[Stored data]
(* ===== verification/Client.v ===== *)
(** * The library of user programs ([libs/sos/src/sos.c], [ipc.c], [ttyout.c])
    and the system it talks to

    A wrapper of the library is a program of its process: a value of [prog],
    whose only effect is IPC.  [deliver] hands a message to the server it is
    addressed to, and [run] runs a program of one process on the whole system,
    waiting for replies while events of the outside world happen.  The theorems
    say which operation of SOS each message of each wrapper reaches, with which
    arguments, and what comes back. *)
From S2P Require Import Prelude Machine ListC Frames Swapfile State Pagetable Process Reply VfsCore.
From S2P Require Import Console Nfsfs Clock Vfs Lifecycle Elf PagerBase Pager Syscall.
Import Frames Time Process Reply VfsCore Vfs Clock PagerBase Pager SosLib Syscall.

Module Client.
(** ** Programs *)
(** [Undefined] is the use of an indeterminate value or a failed assertion,
    [Spin] is [while (1);], and [Ipc] sends a message and continues with the
    words of the answer, or with [None] when the IPC failed. *)
Inductive prog (A : Type) : Type :=
  | Ret (a : A)
  | Undefined
  | Spin
  | Ipc (to : L4_ThreadId_t) (how : ipc_type_t) (label : Z) (words : list Z)
        (k : option (list Z) → prog A).
#[global] Arguments Ret {A} a.
#[global] Arguments Undefined {A}.
#[global] Arguments Spin {A}.
#[global] Arguments Ipc {A} to how label words k.
#[global] Instance prog_ret : MRet prog := λ A, Ret.
Fixpoint prog_bind_ {A B} (f : A → prog B) (p : prog A) : prog B :=
  match p with
  | Ret a => f a
  | Undefined => Undefined
  | Spin => Spin
  | Ipc to how label words k => Ipc to how label words (λ r, prog_bind_ f (k r))
  end.
#[global] Instance prog_bind : MBind prog := λ A B, prog_bind_.
(** The use of a value that may be indeterminate. *)
Definition value {A} (o : option A) : prog A :=
  match o with Some a => Ret a | None => Undefined end.

(** ** [ipc.c] *)
(** The message structure after [L4_MsgStore]: the words of the answer over the
    words that were sent. *)
Definition stored (answer msg : list Z) : list Z := answer ++ drop (length answer) msg.
(** The result is the C result and the array [rvals], whose entries are
    indeterminate ([None]) unless this was a call that succeeded. *)
Definition ipc_send_v (tid : L4_ThreadId_t) (label : syscall_t) (ipc_type : ipc_type_t) (nRval : nat)
    (words : list Z) : prog (Z * list (option Z)) :=
  let m := ipc_create_msg (syscall_num label) words in
  Ipc tid ipc_type (fst m) (snd m) (λ r,
    match r with
    | None => mret (1, replicate nRval None)
    | Some answer =>
        mret (0, match ipc_type with
                 | SOS_IPC_CALL => (λ i, stored answer (snd m) !! i) <$> seq 0 nRval
                 | _ => replicate nRval None
                 end)
    end).
Definition ipc_send := ipc_send_v.
Definition ipc_send_simple (tid : L4_ThreadId_t) (label : syscall_t) (ipc_type : ipc_type_t)
    (words : list Z) : prog (option Z) :=
  r ← ipc_send_v tid label ipc_type 1 words;
  mret (mjoin (head (snd r))).
Definition ipc_send_simple_0 tid label ipc_type := ipc_send_simple tid label ipc_type [].
Definition ipc_send_simple_1 tid label ipc_type w1 := ipc_send_simple tid label ipc_type [w1].
Definition ipc_send_simple_2 tid label ipc_type w1 w2 :=
  ipc_send_simple tid label ipc_type [w1; w2].
Definition ipc_send_simple_3 tid label ipc_type w1 w2 w3 :=
  ipc_send_simple tid label ipc_type [w1; w2; w3].
Definition ipc_send_simple_4 tid label ipc_type w1 w2 w3 w4 :=
  ipc_send_simple tid label ipc_type [w1; w2; w3; w4].

(** ** [sos.c] *)
Abbreviation YES_REPLY := SOS_IPC_CALL.
Abbreviation NO_REPLY := SOS_IPC_SEND.
Definition stdout_fd : Z := 0.
Definition stderr_fd : Z := 1.
Definition stdin_fd : Z := 2.
(** A C string of the process: where it is, and its characters. *)
Record str := mkStr { at_ : Z; chars : cstr }.
Definition strlen (s : str) : Z := length (chars s).
(** A call whose result is an [int]. *)
Definition int_call (r : prog (option Z)) : prog Z := o ← r; v ← value o; mret (s32 v).

Definition vpager : prog L4_ThreadId_t :=
  o ← ipc_send_simple_0 L4_rootserver SOS_VPAGER YES_REPLY;
  id ← value o;
  mret (L4_GlobalId id 1).
Definition copyin (data size append : Z) : prog unit :=
  t ← vpager; _ ← ipc_send_simple_3 t SOS_COPYIN YES_REPLY data size append; mret tt.
Definition copyout (data size append : Z) : prog unit :=
  t ← vpager; _ ← ipc_send_simple_3 t SOS_COPYOUT YES_REPLY data size append; mret tt.
Definition kprint (s : str) : prog unit :=
  copyin (at_ s) (strlen s + 1) 0;;
  _ ← ipc_send_simple_0 L4_rootserver SOS_KERNEL_PRINT NO_REPLY; mret tt.
Definition debug_flush : prog unit :=
  t ← vpager; _ ← ipc_send_simple_0 t SOS_DEBUG_FLUSH NO_REPLY; mret tt.
Definition moremem (base nb : Z) : prog Z :=
  t ← vpager;
  rval ← int_call (ipc_send_simple_1 t SOS_MOREMEM YES_REPLY nb);
  if decide (rval = 0) then mret 0 else copyout base 4 0;; mret rval.

Definition open_lock (path : option str) (mode readers writers : Z) : prog Z :=
  match path with Some s => copyin (at_ s) (strlen s + 1) 0 | None => mret tt end;;
  int_call (ipc_send_simple_3 L4_rootserver SOS_OPEN YES_REPLY mode readers writers).
Definition open (path : option str) (mode : Z) : prog Z :=
  open_lock path mode FM_UNLIMITED_RW FM_UNLIMITED_RW.
Definition close (file : Z) : prog Z :=
  int_call (ipc_send_simple_1 L4_rootserver SOS_CLOSE YES_REPLY file).
Definition flush (file : Z) : prog Z :=
  int_call (ipc_send_simple_1 L4_rootserver SOS_FLUSH YES_REPLY file).
Definition read (file buf nbyte : Z) : prog Z :=
  _ ← flush stdout_fd;
  rval ← int_call (ipc_send_simple_2 L4_rootserver SOS_READ YES_REPLY file nbyte);
  copyout buf nbyte 0;;
  mret rval.
Definition write (file buf nbyte : Z) : prog Z :=
  copyin buf nbyte 0;;
  int_call (ipc_send_simple_2 L4_rootserver SOS_WRITE YES_REPLY file nbyte).
Definition lseek (file pos whence : Z) : prog Z :=
  int_call (ipc_send_simple_3 L4_rootserver SOS_LSEEK YES_REPLY file pos whence).
Definition getdirent (pos name nbyte : Z) : prog Z :=
  rval ← int_call (ipc_send_simple_2 L4_rootserver SOS_GETDIRENT YES_REPLY pos nbyte);
  copyout name nbyte 0;;
  mret rval.
(** [size] is the size of [stat_t]. *)
Definition stat (size : Z) (path : str) (buf : Z) : prog Z :=
  let len := strlen path in
  copyin (at_ path) (len + 1) 0;;
  rval ← int_call (ipc_send_simple_0 L4_rootserver SOS_STAT YES_REPLY);
  let offset := (len + 1) mod 4 in
  (if decide (0 < offset) then copyout buf (4 - offset) 1 else mret tt);;
  copyout buf size 1;;
  mret rval.
Definition dup2 (file newfile : Z) : prog Z :=
  int_call (ipc_send_simple_2 L4_rootserver SOS_DUP YES_REPLY file newfile).
Definition dup (file : Z) : prog Z := dup2 file VFS_NIL_FILE.
Definition fremove (path : str) : prog Z :=
  copyin (at_ path) (strlen path + 1) 0;;
  int_call (ipc_send_simple_0 L4_rootserver SOS_REMOVE YES_REPLY).

Definition process_create2 (path : str) (fdout fderr fdin : Z) : prog Z :=
  copyin (at_ path) (strlen path + 1) 0;;
  t ← vpager;
  int_call (ipc_send_simple_3 t SOS_PROCESS_CREATE YES_REPLY fdout fderr fdin).
Definition process_create (path : str) : prog Z :=
  process_create2 path VFS_NIL_FILE VFS_NIL_FILE VFS_NIL_FILE.
Definition process_delete (pid : Z) : prog Z :=
  t ← vpager; int_call (ipc_send_simple_1 t SOS_PROCESS_DELETE YES_REPLY pid).
Definition my_id : prog Z := int_call (ipc_send_simple_0 L4_rootserver SOS_MY_ID YES_REPLY).
(** [size] is the size of [process_t]. *)
Definition process_status (size processes max : Z) : prog Z :=
  t ← vpager;
  rval ← int_call (ipc_send_simple_1 t SOS_PROCESS_STATUS YES_REPLY max);
  copyout processes (w32 (rval * size)) 0;;
  mret rval.
Definition process_wait (pid : Z) : prog Z :=
  t ← vpager; int_call (ipc_send_simple_1 t SOS_PROCESS_WAIT YES_REPLY pid).
Definition uptime : prog Z :=
  r ← ipc_send L4_rootserver SOS_TIME_STAMP YES_REPLY 2 [];
  hi ← value (mjoin (snd r !! 1%nat));
  lo ← value (mjoin (snd r !! 0%nat));
  mret (Z.shiftl hi 32 + lo).
Definition usleep (usec : Z) : prog unit :=
  _ ← ipc_send_simple_1 L4_rootserver SOS_USLEEP YES_REPLY usec; mret tt.
Definition memuse : prog Z := t ← vpager; int_call (ipc_send_simple_0 t SOS_MEMUSE YES_REPLY).
Definition swapuse : prog Z := t ← vpager; int_call (ipc_send_simple_0 t SOS_SWAPUSE YES_REPLY).
Definition physuse : prog Z := t ← vpager; int_call (ipc_send_simple_0 t SOS_PHYSUSE YES_REPLY).
Definition memloc (addr : Z) : prog Z :=
  t ← vpager; o ← ipc_send_simple_0 t SOS_MEMLOC YES_REPLY; value o.
Definition mmap (addr size rights : Z) (path : str) (offset : Z) : prog Z :=
  copyin (at_ path) (strlen path + 1) 0;;
  t ← vpager;
  o ← ipc_send_simple_4 t SOS_MMAP YES_REPLY addr size rights offset;
  value o.

(** ** [ttyout.c] *)
Definition sos_write (vData position count : Z) : prog Z := write stdout_fd vData count.
Definition sos_read (vData position count : Z) : prog Z := Undefined.
Definition abort_ : prog unit := me ← my_id; _ ← process_delete me; Spin.
Definition _Exit (status : Z) : prog unit := abort_.

(** ** The messages of a program *)
(** What a program sends when it gets the given answers, one per message. *)
Record message := mkMsg { to_ : L4_ThreadId_t; how_ : ipc_type_t; label_ : Z; words_ : list Z }.
Fixpoint sent {A} (p : prog A) (answers : list (option (list Z))) {struct answers} : list message :=
  match p with
  | Ipc to how label words k =>
      mkMsg to how label words ::
      match answers with [] => [] | r :: answers => sent (k r) answers end
  | _ => []
  end.
End Client.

### EXERCISE DESCRIPTION
Begin with the line above that has "Definition process_delete (pid" and continue through the line that has "(** What a program", setting each one down exactly. Stop there.

### RESULT OF THIS TASK
Definition process_delete (pid : Z) : prog Z :=
  t ← vpager; int_call (ipc_send_simple_1 t SOS_PROCESS_DELETE YES_REPLY pid).
Definition my_id : prog Z := int_call (ipc_send_simple_0 L4_rootserver SOS_MY_ID YES_REPLY).
(** [size] is the size of [process_t]. *)
Definition process_status (size processes max : Z) : prog Z :=
  t ← vpager;
  rval ← int_call (ipc_send_simple_1 t SOS_PROCESS_STATUS YES_REPLY max);
  copyout processes (w32 (rval * size)) 0;;
  mret rval.
Definition process_wait (pid : Z) : prog Z :=
  t ← vpager; int_call (ipc_send_simple_1 t SOS_PROCESS_WAIT YES_REPLY pid).
Definition uptime : prog Z :=
  r ← ipc_send L4_rootserver SOS_TIME_STAMP YES_REPLY 2 [];
  hi ← value (mjoin (snd r !! 1%nat));
  lo ← value (mjoin (snd r !! 0%nat));
  mret (Z.shiftl hi 32 + lo).
Definition usleep (usec : Z) : prog unit :=
  _ ← ipc_send_simple_1 L4_rootserver SOS_USLEEP YES_REPLY usec; mret tt.
Definition memuse : prog Z := t ← vpager; int_call (ipc_send_simple_0 t SOS_MEMUSE YES_REPLY).
Definition swapuse : prog Z := t ← vpager; int_call (ipc_send_simple_0 t SOS_SWAPUSE YES_REPLY).
Definition physuse : prog Z := t ← vpager; int_call (ipc_send_simple_0 t SOS_PHYSUSE YES_REPLY).
Definition memloc (addr : Z) : prog Z :=
  t ← vpager; o ← ipc_send_simple_0 t SOS_MEMLOC YES_REPLY; value o.
Definition mmap (addr size rights : Z) (path : str) (offset : Z) : prog Z :=
  copyin (at_ path) (strlen path + 1) 0;;
  t ← vpager;
  o ← ipc_send_simple_4 t SOS_MMAP YES_REPLY addr size rights offset;
  value o.

(** ** [ttyout.c] *)
Definition sos_write (vData position count : Z) : prog Z := write stdout_fd vData count.
Definition sos_read (vData position count : Z) : prog Z := Undefined.
Definition abort_ : prog unit := me ← my_id; _ ← process_delete me; Spin.
Definition _Exit (status : Z) : prog unit := abort_.

(** ** The messages of a program *)
(** What a program sends when it gets the given answers, one per message. *)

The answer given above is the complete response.